Sunday, November 20, 2011

My Treatment Options

I had one day to prepare for the discussion with Dr. Sigmon. My Mother and I talked quite a bit on this evening, and I prepared a list of questions that I saved on my iPhone to ensure that I didn’t forget any. At this point, I had not spent much time with Dr. Sigmon because I was primarily dealing with Tanya. I not only wanted to make sure to get the answers to all of my questions, but I also wanted to determine if he was going to be the doctor I would trust and remain with for the next several years of my life.

As I began researching Crohn’s disease, it was evident that this was not something going away in the near future. Most everything I researched calls Crohn’s an auto immune disease with no cure. It’s a very nasty disease and it increases the risk of colon cancer as well. But the symptoms are debilitating so sum, and miserable for most. All of the symptoms I had had for the past few months are what people with Crohn’s live with forever. There are bouts of remission which is managed with medication.

Ultimately, Crohn’s is a chronic inflammatory bowel disease affecting the gastrointestinal (GI) tract. The disease consists of ulcers in your intestines or bowel. The ulcers involve all layers of the intestine. In my case, I only had Crohn’s colitis, which limits the disease to the colon.  

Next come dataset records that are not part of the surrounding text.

(* ===== verification/Server.v ===== *)
(** * Server: what holds in every reachable world, handlers one at a time

    The theorems on the whole server, read off the invariants of [LobbyInv]:
    the first two with [NoContract], whatever the database does, the last two
    with [LedgerContract], over a MySQL server with its documented laws. *)
From S2P Require Import Prelude Wire Net StdString Messages GameRoom MatchQueue Config Registry Room Mysql Repositories SqlModel BattleStore Ledger Redis Settlement Store Timer World Reason Lobby Login GameServer Steps LoginInv QueueInv LobbyInv.
Local Open Scope Z_scope.

Section any_database.
Context {Srv Rds : Type} {MA : MysqlApi Srv} {RA : RedisApi Rds} {PB : Protobuf}.
#[local] Existing Instance NoContract.

(** What the theorems assume of the run: rooms hold at least two players, and
    fewer than 2^63 rooms were made. *)
Definition sane (config : ConfigManager) (w : World Srv Rds) : Prop :=
  2 <= need_count config /\ next_room_id (w_ids w) <= 2 ^ 63.

Lemma reachable_lobby config (srv : Srv) (rds : Rds) w :
  sane config w -> reachable config srv rds w -> lobby config None w.
Proof.
  intros [Hc Hn] Hw. destruct (reachable_server config Hc srv rds w) as [_ [_ Hl]]; [done|done|]. by apply Hl.
Qed.

(** C5: With handlers run one at a time, in every reachable world the two tables of
    the room manager agree: a player's room is listed and has the player as a member; a listed room is the
    one its id names, has exactly as many members as configured, all with valid
    ids, is not closed, and has a battle on the game loop if and only if it has
    started. *)
Theorem rooms_consistent config (srv : Srv) (rds : Rds) w
    (Hsane : sane config w) (Hw : reachable config srv rds w) :
  (forall p i, w_player_room_map w !! p = Some i ->
     w_rooms w !! i = Some i /\ exists r, w_room_heap w !! i = Some r /\ p ∈ Room_PlayerIds r)
  /\ (forall i a, w_rooms w !! i = Some a -> a = i /\ exists r, w_room_heap w !! i = Some r
       /\ r_room_id r = i
       /\ Z.of_nat (length (Room_PlayerIds r)) = need_count config
       /\ (forall p, p ∈ Room_PlayerIds r -> p <> 0 /\ is_i64 p)
       /\ r_state r <> RoomState.Closed
       /\ (is_Some (w_loop_rooms w !! i) <-> r_state r <> RoomState.Waiting)).
Proof.
  pose proof (reachable_lobby _ _ _ _ Hsane Hw) as Hok. split; [apply (lo_map Hok)|].
  intros i a Hi. destruct (lo_rooms Hok _ _ Hi) as (-> & r & Hr & Hst). destruct (Hst ltac:(done)) as [Hc Hl].
  destruct (lo_heap Hok _ _ Hr) as (Hid & _ & Hlen & Hp).
  split; [done|]. exists r. split_and!; [done|done|done|done|done|]. split; [|done].
  intros [g Hg]. destruct (lo_loop Hok _ _ Hg ltac:(done)) as (_ & gr & Hgr & <-).
  destruct (lo_games Hok _ _ Hgr) as (_ & r' & Hr' & Hw' & _). congruence.
Qed.

(** C6: With handlers run one at a time, in every reachable world a battle of the
    game loop is the battle of a listed room: its entities are the room's members; as
    long as it runs at least two of them are alive and there is no winner; once it is over the winner is a
    member and the only one alive, so the callback settles it with that winner
    and all the others as losers. *)
Theorem running_battles config (srv : Srv) (rds : Rds) w i g
    (Hsane : sane config w) (Hw : reachable config srv rds w) (Hg : w_loop_rooms w !! i = Some g) :
  w_rooms w !! i = Some i /\ exists gr r, w_games w !! g = Some gr /\ w_room_heap w !! i = Some r
    /\ gr_room_id gr = i
    /\ (forall p, is_Some (GameRoom.players gr !! p) <-> p ∈ Room_PlayerIds r)
    /\ (gr_game_over gr = false -> gr_winner_id gr = 0 /\ two_alive (GameRoom.players gr))
    /\ (gr_game_over gr = true ->
        (forall p, alive_at (GameRoom.players gr) p <-> p = gr_winner_id gr)
        /\ forall p, p ∈ Room_PlayerIds r <-> p = gr_winner_id gr \/ p ∈ losers_of (gr_state gr) (gr_winner_id gr)).
Proof.
  pose proof (reachable_lobby _ _ _ _ Hsane Hw) as Hok.
  destruct (lo_loop Hok _ _ Hg ltac:(done)) as (Hi & gr & Hgr & Hid). split; [done|].
  destruct (lo_games Hok _ _ Hgr) as (_ & r & Hr & _ & Hb). rewrite Hid in Hr. exists gr, r.
  split_and!; [done|done|done|apply Hb|apply Hb|]. intros Ho. split.
  - intros p. destruct (bo_over _ _ Hb Ho) as [Ha Hu]. split; [apply Hu|by intros ->].
  - intros p. rewrite <- elem_of_cons. by apply over_members.
Qed.
End any_database.

Section lawful_database.
Context {Srv Rds : Type} {MA : MysqlApi Srv} {ML : MysqlLaws Srv} {RA : RedisApi Rds} {PB : Protobuf}.
#[local] Existing Instance LedgerContract.
#[local] Set Default Proof Using "All".

Lemma started_ledger config (srv : Srv) (rds : Rds) w :
  ledger (committed srv) -> started config srv rds w -> ledger_ok (w_mysql w).
Proof.
  intros Hl Hw. destruct (started_world _ _ _ _ Hw) as (my & rd & -> & ok & Hc). cbn.
  pose proof (ensure_connected_spec (mysql_ config) (mkMysqlClient false false srv) ok my) as Hs.
  destruct Hs as (Hi & Hco & _); [split; [done|by intros]|by symmetry|]. split; [done|]. by rewrite Hco.
Qed.

Lemma reachable_lawful config (srv : Srv) (rds : Rds) w :
  ledger (committed srv) -> sane config w -> reachable config srv rds w -> lobby config None w.
Proof.
  intros Hl [Hc Hn] Hw. destruct (reachable_server config Hc srv rds w) as [_ [_ Hlo]]; [|done|by apply Hlo].
  intros w0. by apply started_ledger.
Qed.

(** C1: With handlers run one at a time no battle is lost: in every world reachable by
    complete handlers, loop rounds and timer wakings, whatever requests came, players
    left or disconnected, and calls of the database failed, a room that has
    started is still listed, to be settled at a later tick, or the database
    holds its battle, settled once with one member as the winner and exactly the
    members in the log, +20 for the winner and -10 for the others. *)
Theorem no_battle_lost config (srv : Srv) (rds : Rds) w i r
    (Hsane : sane config w) (Hsrv : ledger (committed srv)) (Hw : reachable config srv rds w)
    (Hr : w_room_heap w !! i = Some r) (Hs : r_state r <> RoomState.Waiting) :
  w_rooms w !! i = Some i
  \/ battle_recorded (committed (Mysql.srv (w_mysql w))) i (Room_PlayerIds r).
Proof.
  pose proof (reachable_lawful _ _ _ _ Hsrv Hsane Hw) as Hok. by apply (lo_done Hok _ _ Hr Hs).
Qed.

(** The running server keeps the books: in every reachable world the tables of
    the database satisfy the ledger, so every score is 1000, plus 20 a win,
    minus 10 a loss, with the wins and losses of the log, and no transaction is
    left open between two steps. *)
Theorem server_keeps_the_books config (srv : Srv) (rds : Rds) w
    (Hsane : sane config w) (Hsrv : ledger (committed srv)) (Hw : reachable config srv rds w) :
  idle (w_mysql w)
  /\ forall p row, SqlModel.players (committed (Mysql.srv (w_mysql w))) !! p = Some row ->
       p_score row = 1000 + 20 * p_win row - 10 * p_lose row
       /\ p_win row = tally is_win (logs (committed (Mysql.srv (w_mysql w)))) p
       /\ p_lose row = tally is_loss (logs (committed (Mysql.srv (w_mysql w)))) p.
Proof.
  pose proof (reachable_lawful _ _ _ _ Hsrv Hsane Hw) as Hok. destruct (lo_store Hok) as [Hi Hl].
  split; [done|]. intros p row Hp. by apply ledger_scores.
Qed.
End lawful_database.
Section posting.
Context (Q : gmap Z Z -> Z -> TcpConnection -> Prop).
Context (Hq : forall listed conn c ts, Q listed conn c -> Q listed conn (set_posted c ts)).
#[local] Set Default Proof Using "Type*".

Lemma posting_on_tcp T conn f : (forall c, exists ts, f c = set_posted c ts) -> inv T (conns_with Q) (on_tcp conn f).
Proof.
  intros Hf. apply inv_writes. intros w Hw. apply conns_with_alter; [|done].
  intros c Hc. destruct (Hf c) as [ts ->]. by apply Hq, Hw.
Qed.
Lemma posting_on_conn T s f : (forall c, exists ts, f c = set_posted c ts) -> inv T (conns_with Q) (on_conn s f).
Proof.
  intros Hf w Hw. cbn. destruct (_ ≫= _) as [conn|]; [|done]. by apply (posting_on_tcp (fun _ => True) conn f Hf).
Qed.
Lemma posting_Send T s p : inv T (conns_with Q) (on_conn s (TcpConnection_Send p)).
Proof. apply posting_on_conn. by eexists. Qed.
Lemma posting_Close T s : inv T (conns_with Q) (on_conn s TcpConnection_Close).
Proof. apply posting_on_conn. by eexists. Qed.
#[local] Hint Resolve posting_Send posting_Close : keeps.

Lemma posting_Rank_Handle T s p : inv T (conns_with Q) (Rank_Handle (Some s) p : M unit).
Proof.
  unfold Rank_Handle. apply inv_bind; [apply inv_reads|]. intros ctx. apply inv_bind; [apply inv_reads|].
  intros cf. apply inv_bind; [by apply inv_with_redis|]. intros [m|]; [|apply inv_ret]. apply posting_Send.
Qed.
#[local] Hint Resolve posting_Rank_Handle : keeps.

Lemma posting_Dispatch s p : keeps (conns_with Q) (Dispatch dispatcher (Some s) p).
Proof.
  unfold Dispatch. destruct (dispatcher !! msg_id p) as [h|] eqn:Hh; [|apply inv_ret].
  apply dispatcher_handlers in Hh. rewrite !elem_of_cons, elem_of_nil in Hh.
  destruct_or! Hh; try done; subst h; keeps_tac.
Qed.

Lemma posting_Loop_round : keeps (conns_with Q) Loop_round.
Proof. keeps_tac. Qed.
Lemma posting_Timer_round : keeps (conns_with Q) Timer_round.
Proof.
  unfold Timer_round. apply inv_bind; [intros w Hw; cbn; by destruct (collect_due _ _)|].
  intros cbs. apply inv_for_each. intros []. keeps_tac.
Qed.
End posting.

(** ** The handlers of one connection *)
Lemma at_rest_posted listed conn c ts : at_rest listed conn c -> at_rest listed conn (set_posted c ts).
Proof. done. Qed.
Lemma while_reading_posted s listed conn c ts :
  while_reading s listed conn c -> while_reading s listed conn (set_posted c ts).
Proof. done. Qed.

Lemma reading_starts s w :
  conns_with at_rest w -> conn_is w s tc_reading = true -> conns_with (while_reading s) w.
Proof.
  intros H Hr conn c Hc. destruct (H _ _ Hc) as [Hf Hl]. split; [done|]. intros [Hh|[-> Hh]]; [by apply Hl|].
  apply Hl. unfold conn_is in Hr. rewrite Hc in Hr. unfold may_speak. bools. by rewrite H0, H1, Hr.
Qed.
Lemma reading_ends s w : conns_with (while_reading s) w -> conns_with at_rest w.
Proof. intros H conn c Hc. destruct (H _ _ Hc) as [Hf Hl]. split; [done|]. intros Hh. apply Hl. by left. Qed.

Lemma on_read_shape data c r c' : Net.on_read data c = Some (r, c') -> exists rest, c' = set_read c false rest.
Proof. unfold Net.on_read. destruct (Decode _) as [[? rest]|]; [|done]. intros [= <- <-]. by exists rest. Qed.

Lemma read_handler_listed s data : keeps (conns_with (while_reading s)) (read_handler s data).
Proof.
  assert (Hdo : keeps (conns_with (while_reading s)) (on_tcp s DoRead)).
  { apply inv_writes. intros w Hw. apply conns_with_alter; [|done]. intros c Hc. destruct (Hw _ _ Hc) as [Hf Hl].
    split; [done|]. intros Hh. apply Hl. right. split; [done|]. destruct Hh as [Hh|[_ Hh]]; [|done].
    unfold may_speak in Hh. bools. apply andb_true_iff. by split. }
  assert (Hcl : keeps (conns_with (while_reading s)) (on_tcp s TcpConnection_Close)).
  { apply posting_on_tcp; [apply while_reading_posted|by eexists]. }
  unfold read_handler. apply inv_bind.
  - intros w Hw. unfold receive, mbind, M_bind. cbn -[Net.on_read].
    destruct (Net.on_read _ _) as [[r c']|] eqn:Hd; [|done]. cbn. apply conns_with_alter; [|done].
    intros c Hc. rewrite Hc in Hd. destruct (Hw _ _ Hc) as [Hf Hl]. destruct (on_read_shape _ _ _ _ Hd) as [rest ->]. split; [done|]. intros [Hh|[_ Hh]].
    + unfold may_speak in Hh. cbn in Hh. by rewrite andb_false_r in Hh.
    + apply Hl. by right.
  - intros [[packets|e]|]; [|done|apply inv_ret]. apply triple_catch with (T' := conns_with (while_reading s)); [|done].
    apply inv_bind; [|by intros]. apply inv_for_each. intros p. apply posting_Dispatch, while_reading_posted.
Qed.

(** The close callback of a connection that has stopped. *)
Lemma close_callback_listed T s : triple T (conns_with (while_closing s)) (close_callback s s) (fun _ => conns_with at_rest).
Proof.
  unfold close_callback. apply triple_bind with (R := fun _ => conns_with at_rest).
  - apply triple_writes. intros w Hw conn c Hc. destruct (Hw conn c Hc) as [[Hf Hl] Hs]. split; [done|]. intros Hh.
    cbn. rewrite lookup_delete_ne; [by apply Hl|]. intros E. by rewrite Hs in Hh.
  - intros _. keeps_tac.
Qed.

Lemma stop_listed T s ok f :
  (forall c, ok c = true -> in_flight_ok c -> in_flight_ok (f c) /\ may_speak (f c) = false) ->
  triple T (fun w => conns_with at_rest w /\ conn_is w s ok = true) (on_tcp s f ;; close_callback s s)
    (fun _ => conns_with at_rest).
Proof.
  intros Hf. apply triple_bind with (R := fun _ => conns_with (while_closing s)); [|intros _; apply close_callback_listed].
  apply triple_writes. intros w [Hw Hok] conn c Hc. cbn in Hc.
  apply lookup_alter_Some in Hc as [(<- & c0 & Hc & ->)|[Hne Hc]].
  - destruct (Hw _ _ Hc) as [Hfr _]. unfold conn_is in Hok. rewrite Hc in Hok.
    destruct (Hf _ Hok Hfr) as [Hfr' Hh]. split; [|done]. split; [done|]. by rewrite Hh.
  - split; [by apply Hw|]. by intros ->.
Qed.
Lemma read_error_listed T s :
  triple T (fun w => conns_with at_rest w /\ conn_is w s tc_reading = true) (read_error_handler s) (fun _ => conns_with at_rest).
Proof.
  apply stop_listed. intros c _ Hf. split; [exact Hf|]. unfold may_speak. cbn. by rewrite andb_false_r.
Qed.
Lemma write_error_listed T s :
  triple T (fun w => conns_with at_rest w /\ conn_is w s tc_writing = true) (write_error_handler s) (fun _ => conns_with at_rest).
Proof.
  apply stop_listed. intros c Hw [Hn|(f & q & Hq & Hws)]; [unfold tc_writing in Hw; by rewrite Hn in Hw|].
  unfold on_write_error. rewrite Hws. split; [by left|]. unfold may_speak, writes_ok. cbn. by rewrite Hq, andb_false_r.
Qed.
(* ===== verification/StoreWitness.v ===== *)
(** * StoreWitness: the storage theorems at concrete inputs

    Runs on [ToyMysql] of one battle between two players, with and without
    faults. *)
From S2P Require Import Prelude StdString Config Mysql Repositories SqlModel ToyMysql BattleStore Ledger Redis Settlement Healthy.
Local Open Scope string_scope.
Local Open Scope Z_scope.

Definition cfg0 : MysqlConfig := mkMysqlConfig "127.0.0.1" 3306 "root" "123456" "game".
Definition tables0 : Tables := mkTables ∅ {[ 1 := mkBattleRow 7 0 false None ]} ∅ ∅.
Definition client0 (up : bool) (faults : list Fault) : MysqlClient ToySrv :=
  mkMysqlClient up false (mkToy tables0 None faults [] 0 0).
Definition battle0 : Battle := mkBattle 1 7 1 "".
Definition results0 : list BattlePlayerResult := [mkResult 1 2 "LOSE" (-10); mkResult 1 1 "WIN" 20].

Lemma ledger0 : ledger tables0.
Proof.
  split_and!; [split|split_and!|split]; cbn; try (intros; by rewrite ?lookup_empty in *).
  - intros b row [<- <-]%lookup_singleton_Some. by unfold is_i64, int64_min, int64_max.
  - intros k d. rewrite !lookup_empty. naive_solver.
  - by intros b row [<- <-]%lookup_singleton_Some.
Qed.

Lemma request0 : typed_request battle0 results0.
Proof.
  unfold typed_request, is_i64, int64_min, int64_max. split_and!; cbn; try lia.
  all: intros r Hr; set_unfold in Hr; destruct Hr as [-> | [-> | []]]; cbn; lia.
Qed.

(** The reply to the commit is lost, the call answers [false]; the retry finds
    the same result and answers [true]. *)
Definition history0 : list StoreOp :=
  [OpLoadPlayer 1; OpSettle battle0 results0; OpSettle battle0 results0; OpCreatePlayer 2 "bob"].

Lemma typed_history0 : typed_ops history0.
Proof.
  intros op Hop. unfold history0 in Hop. set_unfold in Hop.
  repeat destruct Hop as [-> | Hop]; try done; apply request0.
Qed.

Definition faults0 : list Fault := repeat Fine 11 ++ [ReplyLost].

Example history0_run :
  let t := toy_db (srv (run_ops cfg0 (client0 false faults0) history0)) in
  (ApplySettlement cfg0 true (run_ops cfg0 (client0 false faults0) [OpLoadPlayer 1]) battle0 results0).1 = Ok false
  /\ players t !! 1 = Some (mkPlayerRow "player_1" 1020 1 0)
  /\ players t !! 2 = Some (mkPlayerRow "bob" 990 0 1)
  /\ logs t = {[ (1, 1) := 20; (1, 2) := -10 ]}.
Proof. vm_compute. done. Qed.

Lemma store_keeps_the_books_witness :
  let t := toy_db (srv (run_ops cfg0 (client0 false faults0) history0)) in
  (forall p row, players t !! p = Some row ->
     p_win row = tally is_win (logs t) p /\ p_lose row = tally is_loss (logs t) p
     /\ p_score row = 1000 + 20 * p_win row - 10 * p_lose row)
  /\ (forall b row, battles t !! b = Some row ->
       if bt_settled row
       then logs t !! (b, bt_winner row) = Some 20
            /\ (forall p d, logs t !! (b, p) = Some d -> p <> bt_winner row -> d = -10)
       else forall p, logs t !! (b, p) = None).
Proof.
  exact (store_keeps_the_books cfg0 (client0 false faults0) history0
           (conj eq_refl (fun H => match diff_false_true H with end)) ledger0 typed_history0).
Defined.

Lemma ApplySettlement_atomic_witness :
  exists c', ApplySettlement cfg0 true (client0 false []) battle0 results0 = (Ok true, c')
    /\ already battle0 (sort_results results0) (committed (srv c')).
Proof.
  destruct (ApplySettlement cfg0 true (client0 false []) battle0 results0) as [r c'] eqn:H.
  exists c'. assert (E : r = Ok true).
  { apply (f_equal fst) in H. cbn [fst] in H. rewrite <- H. vm_compute. reflexivity. }
  pose proof (ApplySettlement_atomic (L := ToyLaws) cfg0 battle0 results0 (client0 false []) r c'
              (conj eq_refl (fun H => match diff_false_true H with end)) ledger0 request0 H) as Ha.
  clear H. subst r. split; [reflexivity|].
  destruct Ha as (_ & [[_ Hal] | [Hf _]] & _); [exact Hal|discriminate Hf].
Defined.

Definition client1 : MysqlClient ToySrv := run_ops cfg0 (client0 false []) [OpSettle battle0 results0].

Definition conflicting0 : list StoreOp :=
  [OpSettle (mkBattle 1 7 2 "") [mkResult 1 1 "LOSE" (-10); mkResult 1 2 "WIN" 20]].

Lemma typed_conflicting0 : typed_ops conflicting0.
Proof.
  intros op Hop. unfold conflicting0 in Hop. set_unfold in Hop. destruct Hop as [-> | []].
  unfold typed_op, typed_request, is_i64, int64_min, int64_max. split_and!; cbn; try lia.
  all: intros r Hr; set_unfold in Hr; destruct Hr as [-> | [-> | []]]; cbn; lia.
Qed.

Lemma client1_ok : idle client1 /\ ledger (committed (srv client1)).
Proof.
  assert (Hi : idle (client0 false [])) by (split; [done|intros H; discriminate H]).
  assert (Hops : typed_ops [OpSettle battle0 results0])
    by (intros op Hop; set_unfold in Hop; destruct Hop as [-> | []]; apply request0).
  destruct (run_ops_steps cfg0 _ _ Hi ledger0 Hops) as [Hi1 Hs].
  exact (conj Hi1 (steps_ledger _ _ ledger0 Hs)).
Qed.

Lemma client1_settled :
  battles (committed (srv client1)) !! 1 = Some (mkBattleRow 7 1 true (Some 0)).
Proof. vm_compute. reflexivity. Qed.

Lemma settlement_is_final_witness :
  battle_frozen 1 (committed (srv client1)) (committed (srv (run_ops cfg0 client1 conflicting0))).
Proof.
  exact (settlement_is_final cfg0 client1 conflicting0 1 (mkBattleRow 7 1 true (Some 0))
           (proj1 client1_ok) (proj2 client1_ok) typed_conflicting0 client1_settled eq_refl).
Defined.

Lemma ApplySettlement_completes_witness :
  exists now c', ApplySettlement cfg0 true (client0 false []) battle0 results0 = (Ok true, c')
    /\ committed (srv c') = settled now battle0 (sort_results results0) (committed (srv (client0 false []))).
Proof.
  apply (ApplySettlement_completes cfg0 battle0 results0 (client0 false [])).
  - split; [done|intros H; discriminate H].
  - reflexivity.
  - exact ledger0.
  - exact request0.
  - done.
  - done.
  - done.
  - by exists (mkBattleRow 7 0 false None).
  - vm_compute. reflexivity.
  - intros r _ row d Hrow. discriminate Hrow.
Defined.

(** The first attempt to connect fails, the second succeeds: the quote of the
    name ends the literal and the server parses something else. *)
Lemma CreatePlayer_unescaped_witness :
  CreatePlayer cfg0 true (client0 false [Fails]) (mkPlayerData 3 "x', 9999, 0, 0) -- " 1000 0 0)
  = Execute cfg0 (client0 true []) (sql_create_player 3 "x', 9999, 0, 0) -- " 1000 0 0).
Proof.
  apply (CreatePlayer_unescaped cfg0 (client0 false [Fails]) (client0 false []) (client0 true [])
           (mkPlayerData 3 "x', 9999, 0, 0) -- " 1000 0 0)); reflexivity.
Defined.

(** ** A Redis of one sorted set *)
Record ToyRds := mkToyRds { toy_zset : gmap string Z; toy_redis_up : bool }.

Definition toy_command (args : list string) (s : ToyRds) : option RedisReply * ToyRds :=
  if negb (toy_redis_up s) then (None, s)
  else
    match args with
    | [cmd; key; score; member] =>
      if bool_decide (cmd = "ZADD") && bool_decide (key = kRankScoreKey) then
        match strto score with
        | Some z => (Some (REDIS_REPLY_INTEGER 1), mkToyRds (<[member := z]> (toy_zset s)) true)
        | None => (Some (REDIS_REPLY_ERROR None), s)
        end
      else (Some REDIS_REPLY_NIL, s)
    | [cmd; key; start; stop; opt] =>
      if bool_decide (cmd = "ZREVRANGE") && bool_decide (key = kRankScoreKey) then
        match strto start, strto stop with
        | Some a, Some b =>
          let page := take (Z.to_nat (b - a + 1)) (drop (Z.to_nat a) (board (toy_zset s))) in
          if forallb (fun x => bool_decide (int32_min <= x.2 <= int32_max)) page then
            (Some (REDIS_REPLY_ARRAY
               (concat ((fun x => [Some (REDIS_REPLY_STRING (Some x.1));
                                   Some (REDIS_REPLY_STRING (Some (to_string x.2)))]) <$> page))), s)
          else (Some (REDIS_REPLY_ERROR None), s)
        | _, _ => (Some (REDIS_REPLY_ERROR None), s)
        end
      else (Some REDIS_REPLY_NIL, s)
    | _ => (Some REDIS_REPLY_NIL, s)
    end.

#[export] Instance ToyRedisApi : RedisApi ToyRds := {
  redisConnect _ _ s := (Some (negb (toy_redis_up s)), s);
  redisFree s := s;
  redisCommand := toy_command
}.

Lemma toy_page page :
  forallb (fun x : string * Z => bool_decide (int32_min <= x.2 <= int32_max)) page = true ->
  zrevrange_items (concat ((fun x => [Some (REDIS_REPLY_STRING (Some x.1));
                                      Some (REDIS_REPLY_STRING (Some (to_string x.2)))]) <$> page)) = page.
Proof.
  induction page as [|[m x] page IH]; [done|]. cbn -[to_string atoi c_str]. intros H. bools.
  rewrite IH by done. rewrite c_str_plain by apply plain_sql_to_string. by rewrite atoi_to_string.
Qed.

#[export, program] Instance ToyRedisLaws : RedisLaws ToyRds := { zset := toy_zset }.
Next Obligation. done. Qed.
Next Obligation. done. Qed.
Next Obligation.
  intros score member s r s'. cbn -[to_string]. unfold toy_command.
  destruct (toy_redis_up s); cbn -[to_string]; [|done]. rewrite strto_to_string_nil. by intros [= <- <-].
Qed.
Next Obligation.
  intros score member s. cbn -[to_string]. unfold toy_command.
  destruct (toy_redis_up s); cbn -[to_string]; [|auto]. rewrite strto_to_string_nil. auto.
Qed.
Next Obligation.
  intros start stop s el s' _ _ _. cbn -[to_string]. unfold toy_command.
  destruct (toy_redis_up s); cbn -[to_string]; [|done]. rewrite !strto_to_string_nil.
  destruct (forallb _ _) eqn:Hf; [|done]. intros [= <- <-]. by apply toy_page.
Qed.

#[export, program] Instance ToyRedisHealthy : RedisHealthy ToyRds := { redis_healthy s := toy_redis_up s = true }.
Next Obligation. intros host port s H. cbn. by rewrite H. Qed.
Next Obligation.
  intros key score member s H. cbn -[to_string]. unfold toy_command. rewrite H. cbn -[to_string].
  rewrite strto_to_string_nil. by case_match; eexists _, _.
Qed.

Definition redis0 : RedisClient ToyRds := mkRedisClient false (mkToyRds ∅ true).
Definition rcfg0 : RedisConfig := mkRedisConfig "127.0.0.1" 6379.
Definition service0 : SettlementService := mkSettlementService true true true true true.

Definition settle0 := SettleBattle cfg0 rcfg0 service0 (client0 false []) redis0 1 7 1 [3; 2; 3].

Lemma SettleBattle_same_losers_witness :
  settle0 = SettleBattle cfg0 rcfg0 service0 (client0 false []) redis0 1 7 1 [2; 3].
Proof.
  apply (SettleBattle_same_losers cfg0 rcfg0 service0 (client0 false []) redis0 1 7 1 [3; 2; 3] [2; 3]).
  intros x. set_solver.
Defined.

Lemma SettleBattle_settles_and_ranks_witness :
  settle0.1.1 = Ok true
  /\ idle settle0.1.2 /\ ledger (committed (srv settle0.1.2))
  /\ (settle0.1.1 = Ok false
      \/ (settle0.1.1 = Ok true /\ exists row, battles (committed (srv settle0.1.2)) !! 1 = Some row
            /\ bt_settled row = true /\ bt_winner row = 1
            /\ forall p, p = 1 \/ p ∈ [3; 2; 3] ->
                 logs (committed (srv settle0.1.2)) !! (1, p) = Some (if p =? 1 then 20 else -10)
                 /\ ranked (committed (srv settle0.1.2)) (zset (rds settle0.2)) p)).
Proof.
  split; [vm_compute; reflexivity|].
  apply (SettleBattle_settles_and_ranks cfg0 rcfg0 service0 (client0 false []) settle0.1.2 redis0 settle0.2
           1 7 1 [3; 2; 3] settle0.1.1).
  - reflexivity.
  - reflexivity.
  - reflexivity.
  - exact (conj eq_refl (fun H => match diff_false_true H with end)).
  - exact ledger0.
  - by unfold is_i64, int64_min, int64_max.
  - by unfold is_i64, int64_min, int64_max.
  - intros p Hp. unfold is_i64, int64_min, int64_max. set_unfold in Hp.
    destruct Hp as [-> | [-> | [-> | []]]]; lia.
  - fold settle0. destruct settle0 as [[? ?] ?]. reflexivity.
Defined.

Some of the complications of Crohn’s includes obstructions, fistulas, abscesses, perforations and hemorrhage.  The ulcers create cavities and swelling. The swelling and scarring that occurs can obstruct the intestine and inhibit proper digestion. This creates cramping, and sometimes vomiting due to food that is not able to pass through.

Fistulas can sometimes be caused by Crohn ulcers that go too deep and actual penetrate the intestinal wall. These can become infected and create abscesses. Worse yet these ulcers can tunnel through the layers of the intestine into the abdomen. Imagine all your simidigested food leaking out of your intestines into other organs. Yuck.

More common chronic issues that many Crohn’s sufferers experience are Anemia and malnutrition.  Active ulcers in our GI tract prevent proper digestion and assimilation of nutrients. Our nutrients enter our blood stream by being absorbed in our intestines. When our intestines are diseased, this doesn’t occur properly and we do not absorb nutrients properly, and therefore we will lack the iron and folic acid which is needed to produce red blood cells. Add the lack of red blood cells to blood loss due to the ulcers bleeding, and the result is Anemia.

For similar reasons, malnutrition is common among Crohn’s sufferers. Most people don’t have good diets to begin with and inflamed and ulcer ridden intestines do a poor job of assimilating nutrients. When you add the two together, it often results in malnutrition and weight loss.  Worse yet, one of the most common treatments of Crohn’s as well as other inflammatory bowel diseases is the use of steroids. Steroids cause tissue breakdown which makes the GI tract even more vulnerable in the long run. This just adds to the problem. But we’ll talk more about that later.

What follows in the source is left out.